## TASK STATEMENT:
Retype only what runs from the line that contains "(JArr views)), s)" through the last line of the listing below, both lines included.

───── THE RECORDS ─────

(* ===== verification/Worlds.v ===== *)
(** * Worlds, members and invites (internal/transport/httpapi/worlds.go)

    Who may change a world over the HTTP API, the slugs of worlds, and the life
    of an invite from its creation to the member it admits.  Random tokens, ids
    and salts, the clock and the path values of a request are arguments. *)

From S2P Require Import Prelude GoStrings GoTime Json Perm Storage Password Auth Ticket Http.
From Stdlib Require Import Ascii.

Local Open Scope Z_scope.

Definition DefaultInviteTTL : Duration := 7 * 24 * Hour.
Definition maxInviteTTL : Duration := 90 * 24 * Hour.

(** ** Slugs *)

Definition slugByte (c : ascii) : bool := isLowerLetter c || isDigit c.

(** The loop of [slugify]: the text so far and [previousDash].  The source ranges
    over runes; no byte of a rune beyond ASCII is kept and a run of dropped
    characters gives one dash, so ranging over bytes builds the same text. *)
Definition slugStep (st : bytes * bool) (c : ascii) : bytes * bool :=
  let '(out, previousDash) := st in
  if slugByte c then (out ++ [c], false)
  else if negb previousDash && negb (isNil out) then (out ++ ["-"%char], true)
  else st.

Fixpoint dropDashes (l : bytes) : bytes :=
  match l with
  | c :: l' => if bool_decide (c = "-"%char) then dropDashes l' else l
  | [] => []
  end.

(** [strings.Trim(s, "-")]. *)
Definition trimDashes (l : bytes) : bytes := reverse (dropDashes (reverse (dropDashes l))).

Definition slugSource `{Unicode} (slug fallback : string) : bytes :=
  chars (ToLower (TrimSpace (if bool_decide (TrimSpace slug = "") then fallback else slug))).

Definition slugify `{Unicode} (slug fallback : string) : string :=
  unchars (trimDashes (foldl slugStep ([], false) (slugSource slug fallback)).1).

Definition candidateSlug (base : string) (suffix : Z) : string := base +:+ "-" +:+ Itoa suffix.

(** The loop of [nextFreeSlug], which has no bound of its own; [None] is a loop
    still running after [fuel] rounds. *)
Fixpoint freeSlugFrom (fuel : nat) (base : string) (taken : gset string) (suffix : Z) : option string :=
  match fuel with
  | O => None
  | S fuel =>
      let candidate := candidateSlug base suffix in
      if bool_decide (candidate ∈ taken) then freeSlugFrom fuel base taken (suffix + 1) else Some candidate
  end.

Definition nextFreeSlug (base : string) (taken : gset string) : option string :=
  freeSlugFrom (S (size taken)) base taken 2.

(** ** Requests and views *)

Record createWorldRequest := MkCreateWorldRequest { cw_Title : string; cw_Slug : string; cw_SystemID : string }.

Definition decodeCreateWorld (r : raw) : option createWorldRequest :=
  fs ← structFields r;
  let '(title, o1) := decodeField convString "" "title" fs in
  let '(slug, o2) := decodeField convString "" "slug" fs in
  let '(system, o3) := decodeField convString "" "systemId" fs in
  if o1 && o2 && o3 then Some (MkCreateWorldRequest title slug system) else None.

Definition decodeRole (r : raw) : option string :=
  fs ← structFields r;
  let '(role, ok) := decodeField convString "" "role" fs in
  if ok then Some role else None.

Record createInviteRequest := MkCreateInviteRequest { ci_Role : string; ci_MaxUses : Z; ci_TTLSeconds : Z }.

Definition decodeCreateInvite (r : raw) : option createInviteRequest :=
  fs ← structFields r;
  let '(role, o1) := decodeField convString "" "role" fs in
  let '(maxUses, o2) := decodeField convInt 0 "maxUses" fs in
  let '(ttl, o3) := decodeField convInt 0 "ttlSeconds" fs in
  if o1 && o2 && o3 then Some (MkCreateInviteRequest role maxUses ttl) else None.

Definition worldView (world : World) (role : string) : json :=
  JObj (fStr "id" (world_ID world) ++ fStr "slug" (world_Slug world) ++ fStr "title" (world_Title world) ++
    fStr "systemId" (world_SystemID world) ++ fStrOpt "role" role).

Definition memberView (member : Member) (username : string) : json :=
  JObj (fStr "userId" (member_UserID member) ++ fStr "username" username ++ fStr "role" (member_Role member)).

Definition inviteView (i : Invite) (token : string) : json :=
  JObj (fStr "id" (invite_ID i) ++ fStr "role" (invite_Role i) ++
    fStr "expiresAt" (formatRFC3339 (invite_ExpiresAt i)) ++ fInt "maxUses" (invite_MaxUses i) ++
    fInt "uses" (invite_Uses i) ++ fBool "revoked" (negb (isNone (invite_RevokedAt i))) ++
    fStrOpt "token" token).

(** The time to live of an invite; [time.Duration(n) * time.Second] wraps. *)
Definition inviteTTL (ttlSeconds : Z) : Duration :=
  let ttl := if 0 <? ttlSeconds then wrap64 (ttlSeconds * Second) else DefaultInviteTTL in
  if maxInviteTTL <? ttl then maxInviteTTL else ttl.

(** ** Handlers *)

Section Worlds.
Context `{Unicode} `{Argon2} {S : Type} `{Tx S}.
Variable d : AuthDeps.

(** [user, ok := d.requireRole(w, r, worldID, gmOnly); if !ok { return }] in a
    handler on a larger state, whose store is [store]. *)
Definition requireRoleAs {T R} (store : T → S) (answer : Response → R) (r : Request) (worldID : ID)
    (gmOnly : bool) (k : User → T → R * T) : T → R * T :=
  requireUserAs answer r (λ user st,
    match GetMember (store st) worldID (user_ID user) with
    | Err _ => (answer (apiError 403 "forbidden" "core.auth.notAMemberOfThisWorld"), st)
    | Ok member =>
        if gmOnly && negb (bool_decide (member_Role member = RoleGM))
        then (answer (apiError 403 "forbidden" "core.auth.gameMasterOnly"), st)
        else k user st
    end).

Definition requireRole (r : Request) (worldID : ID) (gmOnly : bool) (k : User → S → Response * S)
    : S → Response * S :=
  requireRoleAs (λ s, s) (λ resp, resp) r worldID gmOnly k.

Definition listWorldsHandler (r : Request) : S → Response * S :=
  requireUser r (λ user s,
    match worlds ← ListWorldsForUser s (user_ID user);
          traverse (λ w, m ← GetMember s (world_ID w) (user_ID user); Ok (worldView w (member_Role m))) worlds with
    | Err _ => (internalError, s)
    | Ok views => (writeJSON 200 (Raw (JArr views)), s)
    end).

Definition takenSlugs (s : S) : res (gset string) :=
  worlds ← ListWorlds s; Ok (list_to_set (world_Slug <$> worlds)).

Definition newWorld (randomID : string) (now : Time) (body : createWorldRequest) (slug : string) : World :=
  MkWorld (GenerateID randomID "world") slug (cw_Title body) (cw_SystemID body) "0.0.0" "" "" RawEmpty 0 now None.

─────

## EXPECTED ANSWER:
    | Ok views => (writeJSON 200 (Raw (JArr views)), s)
    end).

Definition takenSlugs (s : S) : res (gset string) :=
  worlds ← ListWorlds s; Ok (list_to_set (world_Slug <$> worlds)).

Definition newWorld (randomID : string) (now : Time) (body : createWorldRequest) (slug : string) : World :=
  MkWorld (GenerateID randomID "world") slug (cw_Title body) (cw_SystemID body) "0.0.0" "" "" RawEmpty 0 now None.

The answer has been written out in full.